▶

Lemma choose_bucket_lists n r b :
  let b1 := fst (choose_bucket home n r b) in
  no_mg b1 = no_mg b ++ (if (n =? 0)%nat then [pdb r] else []) /\
  one_mg b1 = one_mg b ++ (if (n =? 1)%nat then [pdb r] else []) /\
  two_mg b1 = two_mg b ++ (if (n =? 2)%nat then [pdb r] else []) /\
  more_mg b1 = more_mg b ++ (if (2 <? n)%nat then [pdb r] else []).
Proof.
  unfold choose_bucket.
  destruct n as [|[|[|n]]]; simpl; rewrite ?app_nil_r; repeat split; auto.
Qed.

Lemma map_filter_cons (f : row -> bool) (acc : list string) x rows :
  (acc ++ (if f x then [pdb x] else [])) ++ map pdb (filter f rows) =
  acc ++ map pdb (filter f (x :: rows)).
Proof. simpl. destruct (f x); simpl; now rewrite <- app_assoc. Qed.
(** X2: whatever [compress_pdf] does and however it ends, the directories
    are as before and so is every file other than the one at the output
    path: the scratch directory and the intermediate file never outlive
    the call, and nothing else is written. *)
Theorem compress_pdf_frame e (input_path output_path quality : string)
    st (r : result unit) st' :
  compress_pdf e input_path output_path quality st = (r, st') →
  dirs st' = dirs st
  ∧ ∀ p, p ≠ output_path → files st' !! p = files st !! p.
Proof.
  intros Hrun. unfold compress_pdf in Hrun.
  destruct (quality_settings !! quality) as [s|]; [|by injection Hrun as _ <-].
  apply bind_inv in Hrun as [(d & st1 & Hmk & Hrun)|(ex & Hmk & ->)].
  2:{ by apply mkdtemp_Raise in Hmk as ->. }
  apply mkdtemp_Ok in Hmk as (Hex & Hfiles & Hdirs & Hst1).
  assert (files st1 = files st) as Hfs1 by (by rewrite Hst1).
  assert (dirs st1 = {[d]} ∪ dirs st) as Hds1 by (by rewrite Hst1).
  clear Hst1.
  apply orb_false_elim in Hex as [Hfile Hdir].
  apply bool_decide_eq_false in Hfile, Hdir.
  rewrite <- eq_None_not_Some in Hfile.
  apply try_finally_inv in Hrun as (r2 & st2 & Hbody & Hfin).
  assert (st' = set_dirs (filter (λ p, in_tree d p = false))
                  (set_files (filter (λ kv, in_tree d kv.1 = false))
                     (add_log (EvRmtree d) st2))) as ->.
  { destruct Hfin as [[Hfin _]|(? & Hfin & _)]; by injection Hfin. }
  clear Hfin. set (temp := os_path.join d "temp.pdf") in *.
  assert (frame_except (λ p, p = output_path ∨ p = temp) st1 st2)
    as [Hd2 Hf2].
  { assert (preserves (frame_except (λ p, p = output_path ∨ p = temp))
              (f ← open_rb input_path;
               pdf ← PdfReader input_path f;
               write_pdf e temp (foldl add_page [] pdf);;
               _run_ghostscript e temp output_path (s_dpi s) (s_quality s)))
      as H.
    { apply preserves_bind; [apply _ | apply frame_open_rb |]. intros f.
      apply preserves_bind; [apply _ | frame_calls | intros pdf].
      apply preserves_bind; [apply _ | apply frame_write_pdf; by right |].
      intros _. apply frame_run_ghostscript. by left. }
    specialize (H st1). cbv zeta in Hbody. by rewrite Hbody in H. }
  simpl. split.
  - rewrite Hd2, Hds1. apply set_eq. intros x.
    rewrite elem_of_filter, elem_of_union, elem_of_singleton. split.
    + intros [Hx [->|Hin]]; [by rewrite in_tree_self in Hx | done].
    + intros Hin. split; [|by right]. unfold in_tree.
      rewrite (Hdirs x Hin), orb_false_r. apply bool_decide_eq_false.
      by intros ->.
  - intros p Hp. destruct (in_tree d p) eqn:Htree.
    + assert (files st !! p = None) as ->.
      { unfold in_tree in Htree. apply orb_true_iff in Htree as [Heq|Hunder].
        - apply bool_decide_eq_true in Heq as ->. done.
        - destruct (files st !! p) as [f|] eqn:Hf; [|done].
          by rewrite (Hfiles p f Hf) in Hunder. }
      apply map_lookup_filter_None_2. right. intros f _. simpl.
      by rewrite Htree.
    + rewrite (lookup_filter_out_of_tree p d) by done.
      rewrite Hf2, Hfs1; [done|]. intros [? | ->]; [done|].
      unfold temp in Htree. by rewrite (in_tree_under _ _ (temp_pdf_under d)) in Htree.
Qed.

(** ** The engine step of [compress_pdf] *)

Lemma foldl_add_page (writer pdf : list Page) :
  foldl add_page writer pdf = writer ++ pdf.
Proof.
  revert writer. induction pdf as [|page pdf IH]; intros writer; simpl.
  - by rewrite app_nil_r.
  - rewrite IH. unfold add_page. by rewrite <- (assoc_L (++)).
Qed.

Lemma run_ghostscript_found e (input_path output_path : string) (dpi quality : Z) st :
  gs_on_path e = true →
  _run_ghostscript e input_path output_path dpi quality st
  = (match gs_failure e with
     | Some detail =>
         Raise (RuntimeError ("Ghostscript compression failed: " +:+ detail))
     | None => Ok tt
     end,
     match gs_output e with
     | Some f => set_files <[output_path := f]>
     | None => id
     end (add_log (EvSpawn (gs_command (_get_gs_preset dpi quality)
                              output_path input_path))
            (add_log (EvWhich "gs") st))).
Proof.
  intros H. unfold _run_ghostscript, shutil_which, subprocess_run.
  unfold_monad. simpl. rewrite H. simpl.
  by destruct (gs_output e), (gs_failure e).
Qed.

(** A call whose quality name is valid, whose scratch directory is
    created, whose input is a PDF and whose intermediate file is written
    comes down to the engine run on the intermediate file, followed by the
    removal of the scratch directory. *)
Lemma compress_pdf_reaches_engine e (input_path output_path quality : string)
    st (s : settings) (d : string) st1 f (pages : list Page) :
  quality_settings !! quality = Some s →
  mkdtemp e st = (Ok d, st1) →
  files st !! input_path = Some f →
  f_doc f = Some pages →
  write_outcome_at e (os_path.join d "temp.pdf") = WriteOk →
  compress_pdf e input_path output_path quality st
  = try_finally
      (_run_ghostscript e (os_path.join d "temp.pdf") output_path
         (s_dpi s) (s_quality s))
      (rmtree d)
      (set_files <[os_path.join d "temp.pdf" := pdf_file e pages]>
         (set_files <[os_path.join d "temp.pdf" := empty_file]>
            (add_log (EvOpen (os_path.join d "temp.pdf") WB)
               (add_log (EvOpen input_path RB) st1)))).
Proof.
  intros Hs Hmk Hf Hdoc Hw. unfold compress_pdf. rewrite Hs.
  rewrite (bind_run_Ok _ _ _ _ _ Hmk).
  apply mkdtemp_Ok in Hmk as (Hex & _ & Hdirs & ->).
  unfold try_finally at 1.
  erewrite bind_run_Ok; [|by apply open_rb_Some].
  unfold PdfReader at 1. rewrite Hdoc.
  erewrite bind_run_Ok; [|reflexivity]. cbv zeta.
  rewrite foldl_add_page. simpl.
  erewrite bind_run_Ok; [reflexivity|]. apply write_pdf_Ok; [|done].
  simpl. rewrite elem_of_union, elem_of_singleton.
  intros [Heq|Hin]; [by apply temp_pdf_ne in Heq|].
  apply Hdirs in Hin. by rewrite temp_pdf_under in Hin.
Qed.

(** X3: when the engine is found and exits with a non-zero status, a
    call that reached the engine step raises the [RuntimeError] whose
    message is "Ghostscript compression failed: " followed by the text of
    the [CalledProcessError]. *)
Theorem compress_engine_failure e (input_path output_path quality : string)
    st (d : string) st1 f (pages : list Page) (detail : string) :
  quality ∈ ["low"; "medium"; "high"] →
  mkdtemp e st = (Ok d, st1) →
  files st !! input_path = Some f →
  f_doc f = Some pages →
  write_outcome_at e (os_path.join d "temp.pdf") = WriteOk →
  gs_on_path e = true →
  gs_failure e = Some detail →
  (compress_pdf e input_path output_path quality st).1
  = Raise (RuntimeError ("Ghostscript compression failed: " +:+ detail)).
Proof.
  intros [s Hs]%quality_settings_Some Hmk Hf Hdoc Hw Hgs Hfail.
  rewrite (compress_pdf_reaches_engine _ _ _ _ _ _ _ _ _ _ Hs Hmk Hf Hdoc Hw).
  unfold try_finally. rewrite run_ghostscript_found by done. rewrite Hfail.
  unfold rmtree. unfold_monad. reflexivity.
Qed.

◀

Lines from the one containing "erewrite bind_run_Ok; [|reflexivity]." through the end of the entries above must be copied exactly; include both ends and no other lines.

RESPONSE:
  erewrite bind_run_Ok; [|reflexivity]. cbv zeta.
  rewrite foldl_add_page. simpl.
  erewrite bind_run_Ok; [reflexivity|]. apply write_pdf_Ok; [|done].
  simpl. rewrite elem_of_union, elem_of_singleton.
  intros [Heq|Hin]; [by apply temp_pdf_ne in Heq|].
  apply Hdirs in Hin. by rewrite temp_pdf_under in Hin.
Qed.

(** X3: when the engine is found and exits with a non-zero status, a
    call that reached the engine step raises the [RuntimeError] whose
    message is "Ghostscript compression failed: " followed by the text of
    the [CalledProcessError]. *)
Theorem compress_engine_failure e (input_path output_path quality : string)
    st (d : string) st1 f (pages : list Page) (detail : string) :
  quality ∈ ["low"; "medium"; "high"] →
  mkdtemp e st = (Ok d, st1) →
  files st !! input_path = Some f →
  f_doc f = Some pages →
  write_outcome_at e (os_path.join d "temp.pdf") = WriteOk →
  gs_on_path e = true →
  gs_failure e = Some detail →
  (compress_pdf e input_path output_path quality st).1
  = Raise (RuntimeError ("Ghostscript compression failed: " +:+ detail)).
Proof.
  intros [s Hs]%quality_settings_Some Hmk Hf Hdoc Hw Hgs Hfail.
  rewrite (compress_pdf_reaches_engine _ _ _ _ _ _ _ _ _ _ Hs Hmk Hf Hdoc Hw).
  unfold try_finally. rewrite run_ghostscript_found by done. rewrite Hfail.
  unfold rmtree. unfold_monad. reflexivity.
Qed.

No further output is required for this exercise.